Le cul sur le béton froid et la tête plongée dans mes mains ; la porte en métal mal refermée, laisse filtrer les cris qui proviennent de l'extérieur et écrase mon cerveau endolori. Les hurlements rauques de Knox font vibrer chacune de mes terminaisons nerveuses et hérissent mes poils.

Le couloir est vide, à peine éclairé par cette lueur vert mine qui se reflète sur le carrelage de l'escalier un peu plus haut. L'air est lourd, le vent engourdit mes gestes et le froid s'infiltre par les cloisons. Aucune issue, si ce n'est cette porte, celle qui mène à mon frère. Leurs insultes, les bruits de poings qui s'affaissent, et d'os qui se brisent me laissent en inertie. Incapable de bouger.

La violence.

Celle-ci même qui m'habite depuis si longtemps.

Parfois, ma rage me consume, elle m'étouffe et perfuse mon cœur. Parce que cette fureur – la même qui hante mon frère – m'effraie.

Parfois, mes propres émotions me paralysent. Depuis que je n'ai pas remis un pied sur la glace, j'ai de plus en plus de mal à contrôler mes crises. Je n'y retournerai plus, je ne veux plus jamais éprouver ce que j'ai ressenti ce soir-là.
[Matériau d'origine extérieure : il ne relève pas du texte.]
(* ===== verification/Merkle.v ===== *)
(** * Sparse Merkle trees: traits, reference hash and interface
    (core/models/src/merkle_tree/hasher.rs, core/models/src/primitives.rs)

    The tree of depth [D] always has [2^D] leaves: the leaves that were never
    written hold a default item.  [subtree_hash] is the textbook recursive hash
    of such a tree, and [SparseTree] is what the users of a tree rely on.  Both
    implementations of the repository are instances (SequentialSmt.v,
    ParallelSmt.v). *)

From S2P Require Import Prelude.
Open Scope Z_scope.

(** The trait [Hasher]; [compress] gets the level for personalisation. *)
Class Hasher (Hash : Type) : Type := {
  hasher_hash_bits : list bool → Hash;
  hasher_hash_elements : list Hash → Hash;
  hasher_compress : Hash → Hash → nat → Hash;
}.

(** The traits [GetBits] (which may panic) and [Default]. *)
Class GetBits (T : Type) : Type := get_bits_le : T → outcome (list bool).
Class Default (T : Type) : Type := default_value : T.

(** ** Positions in the tree

    A node is numbered as in a binary heap: the root is [1], the children of
    [i] are [2 i] and [2 i + 1], and leaf [k] of a tree of depth [D] is
    [2^D + k]. *)
Section Positions.
  Context (D : nat).

(** The ancestor of leaf [k] at depth [d]. *)
Definition anc (d : nat) (k : Z) : Z := (2 ^ Z.of_nat D + k) / 2 ^ (Z.of_nat D - Z.of_nat d).

Definition leaf_ok (k : Z) : Prop := 0 ≤ k < 2 ^ Z.of_nat D.

Lemma anc_leaf k : anc D k = 2 ^ Z.of_nat D + k.
Proof. unfold anc. rewrite Z.sub_diag. apply Z.div_1_r. Qed.

Lemma anc_range d k :
  (d ≤ D)%nat → leaf_ok k → 2 ^ Z.of_nat d ≤ anc d k < 2 ^ (Z.of_nat d + 1).
Proof.
  intros Hd Hk. unfold leaf_ok in Hk. unfold anc.
  assert (0 < 2 ^ (Z.of_nat D - Z.of_nat d)) by (apply Z.pow_pos_nonneg; lia).
  assert (2 ^ Z.of_nat D = 2 ^ Z.of_nat d * 2 ^ (Z.of_nat D - Z.of_nat d)) as E
    by (rewrite <- Z.pow_add_r by lia; f_equal; lia).
  rewrite Z.pow_add_r by lia. split.
  - apply Z.div_le_lower_bound; lia.
  - apply Z.div_lt_upper_bound; [lia|]. nia.
Qed.

Lemma anc_root k : leaf_ok k → anc 0 k = 1.
Proof.
  intros Hk. pose proof (anc_range 0 k ltac:(lia) Hk) as H.
  change (2 ^ Z.of_nat 0) with 1 in H. change (2 ^ (Z.of_nat 0 + 1)) with 2 in H. lia.
Qed.

Lemma anc_up d e k : (d ≤ e ≤ D)%nat → anc e k / 2 ^ (Z.of_nat e - Z.of_nat d) = anc d k.
Proof.
  intros. unfold anc. rewrite Z.div_div, <- Z.pow_add_r by (try apply Z.pow_pos_nonneg; lia).
  do 2 f_equal. lia.
Qed.

Lemma anc_S d k : (d < D)%nat → anc d k = anc (S d) k / 2.
Proof.
  intros. rewrite <- (anc_up d (S d)) by lia.
  replace (Z.of_nat (S d) - Z.of_nat d) with 1 by lia. done.
Qed.

Lemma anc_inj_up d e k k' : (d ≤ e ≤ D)%nat → anc e k = anc e k' → anc d k = anc d k'.
Proof. intros ? E. rewrite <- (anc_up d e k), E, (anc_up d e) by done. done. Qed.

Lemma anc_leaf_inj k k' : anc D k = anc D k' → k = k'.
Proof. rewrite !anc_leaf. lia. Qed.

(** The depth is determined by the position. *)
Lemma pow2_range_inj d e i :
  2 ^ Z.of_nat d ≤ i < 2 ^ (Z.of_nat d + 1) → 2 ^ Z.of_nat e ≤ i < 2 ^ (Z.of_nat e + 1) → d = e.
Proof.
  intros Hd He. destruct (lt_eq_lt_dec d e) as [[H|H]|H]; [|done|].
  - assert (2 ^ (Z.of_nat d + 1) ≤ 2 ^ Z.of_nat e) by (apply Z.pow_le_mono_r; lia). lia.
  - assert (2 ^ (Z.of_nat e + 1) ≤ 2 ^ Z.of_nat d) by (apply Z.pow_le_mono_r; lia). lia.
Qed.

Lemma anc_depth_inj d e k k' :
  (d ≤ D)%nat → (e ≤ D)%nat → leaf_ok k → leaf_ok k' → anc d k = anc e k' → d = e.
Proof.
  intros Hd He Hk Hk' E. apply (pow2_range_inj d e (anc d k)); [by apply anc_range|].
  rewrite E. by apply anc_range.
Qed.

Lemma anc_child d k :
  (d < D)%nat → anc (S d) k = 2 * anc d k + Z.b2z (Z.odd (anc (S d) k)).
Proof.
  intros Hd. rewrite (anc_S d k) by done. pose proof (Z.div_mod (anc (S d) k) 2) as H.
  rewrite Zmod_odd in H. destruct (Z.odd (anc (S d) k)); simpl Z.b2z; lia.
Qed.

Lemma anc_pos d k : (d ≤ D)%nat → leaf_ok k → 0 < anc d k.
Proof.
  intros Hd Hk. pose proof (anc_range d k Hd Hk).
  assert (0 < 2 ^ Z.of_nat d) by (apply Z.pow_pos_nonneg; lia). lia.
Qed.

Lemma anc_mono d e k : (d < e ≤ D)%nat → leaf_ok k → anc d k < anc e k.
Proof.
  intros He Hk. pose proof (anc_range d k ltac:(lia) Hk). pose proof (anc_range e k ltac:(lia) Hk).
  assert (2 ^ (Z.of_nat d + 1) ≤ 2 ^ Z.of_nat e) by (apply Z.pow_le_mono_r; lia). lia.
Qed.

Lemma anc_shiftr d k : (d < D)%nat → Z.shiftr (anc (S d) k) 1 = anc d k.
Proof. intros. rewrite Z.shiftr_div_pow2 by lia. symmetry. by apply anc_S. Qed.

Lemma anc_shiftr_leaf d k :
  (d ≤ D)%nat → Z.shiftr (2 ^ Z.of_nat D + k) (Z.of_nat (D - d)) = anc d k.
Proof.
  intros. rewrite Z.shiftr_div_pow2 by lia. unfold anc. by rewrite Nat2Z.inj_sub by lia.
Qed.

(** Two leaves part below a unique last common ancestor. *)
Lemma anc_part d k k' :
  (d ≤ D)%nat → leaf_ok k → leaf_ok k' → anc d k ≠ anc d k' →
  ∃ e, (e < d)%nat ∧ anc e k = anc e k' ∧ anc (S e) k ≠ anc (S e) k'.
Proof.
  intros Hd Hk Hk'. induction d as [|d IH]; intros Hne; [by rewrite !anc_root in Hne|].
  destruct (decide (anc d k = anc d k')) as [E|E].
  - exists d. repeat split; [lia|done|done].
  - destruct IH as (e & ? & ? & ?); [lia|done|]. exists e. repeat split; [lia|done|done].
Qed.

(** The order of two positions at a depth is decided where they part. *)
Lemma anc_part_order e d k k' :
  (e < d ≤ D)%nat → anc e k = anc e k' → anc (S e) k ≠ anc (S e) k' →
  anc d k' < anc d k ↔ Z.odd (anc (S e) k) = true.
Proof.
  intros Hd E Hne. rewrite (anc_child e k), (anc_child e k') in Hne by lia. rewrite E in Hne.
  assert (Z.odd (anc (S e) k) = negb (Z.odd (anc (S e) k'))) as Ho
    by (destruct (Z.odd (anc (S e) k)), (Z.odd (anc (S e) k')); simpl in *; done || lia).
  set (p := 2 ^ (Z.of_nat d - Z.of_nat (S e))).
  assert (0 < p) as Hp by (apply Z.pow_pos_nonneg; lia).
  pose proof (anc_up (S e) d k ltac:(lia)) as U. pose proof (anc_up (S e) d k' ltac:(lia)) as U'.
  fold p in U, U'.
  pose proof (Z.div_mod (anc d k) p). pose proof (Z.mod_pos_bound (anc d k) p Hp).
  pose proof (Z.div_mod (anc d k') p). pose proof (Z.mod_pos_bound (anc d k') p Hp).
  rewrite U in *. rewrite U' in *. rewrite (anc_child e k), E in U by lia.
  rewrite (anc_child e k') in U' by lia. rewrite Ho.
  pose proof (anc_child e k ltac:(lia)) as C. pose proof (anc_child e k' ltac:(lia)) as C'.
  rewrite E, Ho in C. destruct (Z.odd (anc (S e) k')); simpl in *; (split; [|done || nia]); nia || done.
Qed.
End Positions.

(** ** The reference hash *)
Section Reference.
  Context {T Hash : Type} `{HT : GetBits T} `{DT : Default T} `{HH : Hasher Hash}.
  Context (D : nat).

Definition bits_of (x : T) : list bool :=
  match get_bits_le x with Val b => b | Panic _ => [] end.
Definition item_hash (x : T) : Hash := hasher_hash_bits (bits_of x).

(** The hash of an untouched subtree of height [h]. *)
Fixpoint default_hash (h : nat) : Hash :=
  match h with
  | O => item_hash default_value
  | S h => hasher_compress (default_hash h) (default_hash h) h
  end.

(** The hash of the subtree of height [h] at position [i]. *)
Fixpoint subtree_hash (items : gmap Z T) (h : nat) (i : Z) : Hash :=
  match h with
  | O => item_hash (default default_value (items !! (i - 2 ^ Z.of_nat D)))
  | S h => hasher_compress (subtree_hash items h (2 * i)) (subtree_hash items h (2 * i + 1)) h
  end.

Definition reference_root (items : gmap Z T) : Hash := subtree_hash items D 1.

Lemma subtree_hash_ext items items' h i :
  (h ≤ D)%nat →
  (∀ k, anc D (D - h) k = i → items !! k = items' !! k) →
  subtree_hash items h i = subtree_hash items' h i.
Proof.
  revert i. induction h as [|h IH]; intros i Hh Hext; cbn [subtree_hash].
  - rewrite Hext; [done|]. rewrite Nat.sub_0_r, anc_leaf. lia.
  - rewrite (IH (2 * i)), (IH (2 * i + 1)); try lia; [done|..]; intros k Hk; apply Hext.
    + rewrite anc_S by lia. replace (S (D - S h)) with (D - h)%nat by lia. rewrite Hk.
      replace (2 * i + 1) with (1 + i * 2) by lia. rewrite Z.div_add by lia. done.
    + rewrite anc_S by lia. replace (S (D - S h)) with (D - h)%nat by lia. rewrite Hk.
      rewrite Z.mul_comm. by apply Z.div_mul.
Qed.

(** Writing a leaf changes the hashes of its ancestors only. *)
Lemma subtree_hash_insert items k v h i :
  (h ≤ D)%nat → anc D (D - h) k ≠ i →
  subtree_hash (<[k := v]> items) h i = subtree_hash items h i.
Proof.
  intros Hh Hi. apply subtree_hash_ext; [done|]. intros k' Hk'.
  rewrite lookup_insert_ne; [done|]. by intros ->.
Qed.

Lemma subtree_hash_empty items h i :
  (h ≤ D)%nat → (∀ k, anc D (D - h) k = i → items !! k = None) →
  subtree_hash items h i = default_hash h.
Proof.
  intros Hh Hempty. transitivity (subtree_hash ∅ h i).
  { apply subtree_hash_ext; [done|]. intros k Hk. rewrite lookup_empty. by apply Hempty. }
  clear Hempty. revert i. induction h as [|h IH]; intros i; cbn [subtree_hash default_hash].
  - by rewrite lookup_empty.
  - by rewrite !IH by lia.
Qed.

(** Recomputing the root from a leaf and its Merkle path: an entry holds the hash of
    the sibling and whether the node is a right child. *)
Fixpoint fold_path (level : nat) (hash : Hash) (path : list (Hash * bool)) : Hash :=
  match path with
  | [] => hash
  | (sibling, going_right) :: path =>
      fold_path (S level)
        (if going_right : bool then hasher_compress sibling hash level
         else hasher_compress hash sibling level) path
  end.

(** The path of leaf [k] from depth [d] up. *)
Fixpoint reference_path (items : gmap Z T) (d : nat) (k : Z) : list (Hash * bool) :=
  match d with
  | O => []
  | S d' =>
      (subtree_hash items (D - d) (Z.lxor (anc D d k) 1), Z.odd (anc D d k)) :: reference_path items d' k
  end.

Lemma lxor_1_bit a (b : bool) : Z.lxor (2 * a + Z.b2z b) 1 = 2 * a + Z.b2z (negb b).
Proof.
  apply Z.bits_inj'. intros n Hn. rewrite Z.lxor_spec. destruct b; simpl Z.b2z; rewrite Z.add_0_r;
    (destruct (decide (n = 0)) as [->|]; [by rewrite Z.testbit_odd_0, Z.testbit_even_0|]);
    replace n with (Z.succ (n - 1)) by lia;
    rewrite Z.testbit_odd_succ, Z.testbit_even_succ by lia;
    rewrite (Z.bits_above_log2 1 (Z.succ (n - 1))) by (simpl; lia); apply xorb_false_r.
Qed.

Lemma lxor_1_child d k :
  (d < D)%nat →
  Z.lxor (anc D (S d) k) 1 = 2 * anc D d k + Z.b2z (negb (Z.odd (anc D (S d) k))).
Proof. intros Hd. rewrite (anc_child D d k Hd) at 1. apply lxor_1_bit. Qed.

Lemma fold_reference_path items d k :
  (d ≤ D)%nat → leaf_ok D k →
  fold_path (D - d) (subtree_hash items (D - d) (anc D d k)) (reference_path items d k) =
  reference_root items.
Proof.
  intros Hd Hk. induction d as [|d IH]; cbn [reference_path fold_path].
  - by rewrite Nat.sub_0_r, anc_root.
  - rewrite <- IH by lia. replace (D - d)%nat with (S (D - S d)) by lia. f_equal. cbn [subtree_hash].
    rewrite lxor_1_child by lia. pose proof (anc_child D d k ltac:(lia)) as Hc.
    destruct (Z.odd (anc D (S d) k)); simpl Z.b2z in *; rewrite Hc, ?Z.add_0_r; done.
Qed.

Lemma reference_path_length items d k : length (reference_path items d k) = d.
Proof. induction d; simpl; auto. Qed.
End Reference.

(** Items whose bits are always defined. *)
Class TotalBits (T : Type) `{HT : GetBits T} : Prop :=
  total_bits : ∀ v : T, ∃ b, get_bits_le v = Val b.

(** ** The interface of a tree of items *)
Class SparseTree (Tree T Hash : Type) : Type := {
  tree_new : nat → outcome Tree;
  tree_get : Tree → Z → option T;
  tree_insert : Tree → Z → T → outcome Tree;
  tree_remove : Tree → Z → outcome (option T * Tree);
  tree_items : Tree → gmap Z T;
  (** computing the root hash may fill caches inside the tree *)
  tree_root_hash : Tree → outcome (Hash * Tree);
}.

Class SparseTreeLaws (Tree T Hash : Type) `{HT : GetBits T, DT : Default T, HH : Hasher Hash}
    `{ST : !SparseTree Tree T Hash} : Type := {
  (** the representation invariant of a tree of the given depth *)
  tree_ok : nat → Tree → Prop;
  tree_new_ok D :
    (1 < D ≤ 32)%nat → (∃ b, get_bits_le (default_value : T) = Val b) →
    ∃ t, tree_new D = Val t ∧ tree_ok D t ∧ tree_items t = ∅;
  tree_get_items t k : tree_get t k = tree_items t !! k;
  tree_items_range D t k : tree_ok D t → is_Some (tree_items t !! k) → leaf_ok D k;
  tree_insert_ok D t k v :
    tree_ok D t → leaf_ok D k →
    ∃ t', tree_insert t k v = Val t' ∧ tree_ok D t' ∧ tree_items t' = <[k := v]> (tree_items t);
  tree_insert_full D t k v :
    tree_ok D t → 0 ≤ k → ¬ leaf_ok D k → ∃ msg, tree_insert t k v = Panic msg;
  tree_remove_ok D t k :
    tree_ok D t → leaf_ok D k →
    ∃ t', tree_remove t k = Val (tree_items t !! k, t') ∧ tree_ok D t' ∧
      tree_items t' = <[k := default_value]> (tree_items t);
  tree_root_hash_ok D t :
    tree_ok D t → (∀ k v, tree_items t !! k = Some v → ∃ b, get_bits_le v = Val b) →
    ∃ t', tree_root_hash t = Val (reference_root D (tree_items t), t') ∧ tree_ok D t' ∧
      tree_items t' = tree_items t;
}.

(** ** Sequences of operations on a tree *)
Inductive TreeOp (T : Type) : Type :=
| TInsert (index : Z) (item : T)
| TRemove (index : Z)
| TRootHash.
Arguments TInsert {T} index item.
Arguments TRemove {T} index.
Arguments TRootHash {T}.

Section Run.
  Context {Tree T Hash : Type} `{HT : GetBits T, DT : Default T, HH : Hasher Hash}.
  Context `{ST : !SparseTree Tree T Hash}.

Definition tree_step (t : Tree) (op : TreeOp T) : outcome Tree :=
  match op with
  | TInsert k v => tree_insert t k v
  | TRemove k => r ← tree_remove t k; Val r.2
  | TRootHash => r ← tree_root_hash t; Val r.2
  end.

Fixpoint tree_run (t : Tree) (ops : list (TreeOp T)) : outcome Tree :=
  match ops with
  | [] => Val t
  | op :: ops => t ← tree_step t op; tree_run t ops
  end.

(** What the operations do to the items. *)
Definition items_step (m : gmap Z T) (op : TreeOp T) : gmap Z T :=
  match op with
  | TInsert k v => <[k := v]> m
  | TRemove k => <[k := default_value]> m
  | TRootHash => m
  end.

Definition op_in_range (D : nat) (op : TreeOp T) : Prop :=
  match op with TInsert k _ | TRemove k => leaf_ok D k | TRootHash => True end.

Context `{SL : !SparseTreeLaws Tree T Hash} `{TB : !TotalBits T}.

Lemma tree_run_ok D t ops :
  tree_ok D t → Forall (op_in_range D) ops →
  ∃ t', tree_run t ops = Val t' ∧ tree_ok D t' ∧ tree_items t' = foldl items_step (tree_items t) ops.
Proof.
  intros Ht Hops. revert t Ht. induction Hops as [|op ops Hop Hops IH]; intros t Ht; [by exists t|].
  cbn [tree_run foldl].
  assert (∃ t1, tree_step t op = Val t1 ∧ tree_ok D t1 ∧ tree_items t1 = items_step (tree_items t) op)
    as (t1 & -> & Ht1 & <-).
  { destruct op as [k v|k|]; cbn [tree_step items_step].
    - by apply tree_insert_ok.
    - destruct (tree_remove_ok D t k) as (t1 & -> & ? & ?); [done..|]. by exists t1.
    - destruct (tree_root_hash_ok D t) as (t1 & -> & ? & ?); [done|intros; apply total_bits|]. by exists t1. }
  cbn [mbind outcome_bind]. by apply IH.
Qed.
End Run.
Lorsque les lames entraient en friction avec la glace, je pouvais sentir... D'un mouvement de tête, je balaie le flot de souvenirs qui m'envahissent. Les sensations s'immiscent dans une réalité troublante, comme une empreinte de vin indélébile sur un tapis blanc nacré d'une pureté immaculée.

Un cri, puis le deuxième et le trou noir.

Cameron a arrêté.

Le silence mortuaire étrique les murs et laisse flâner une douce odeur de sang, de brutalité. Il en a fini avec lui. Lorsque ses pas martèlent le sol lisse, son regard absent évite le mien à tout prix. Aucune culpabilité dans ses iris assombris, ses billes de métal zieutent ses phalanges ouvertes avant qu'il ne me fasse signe de le suivre.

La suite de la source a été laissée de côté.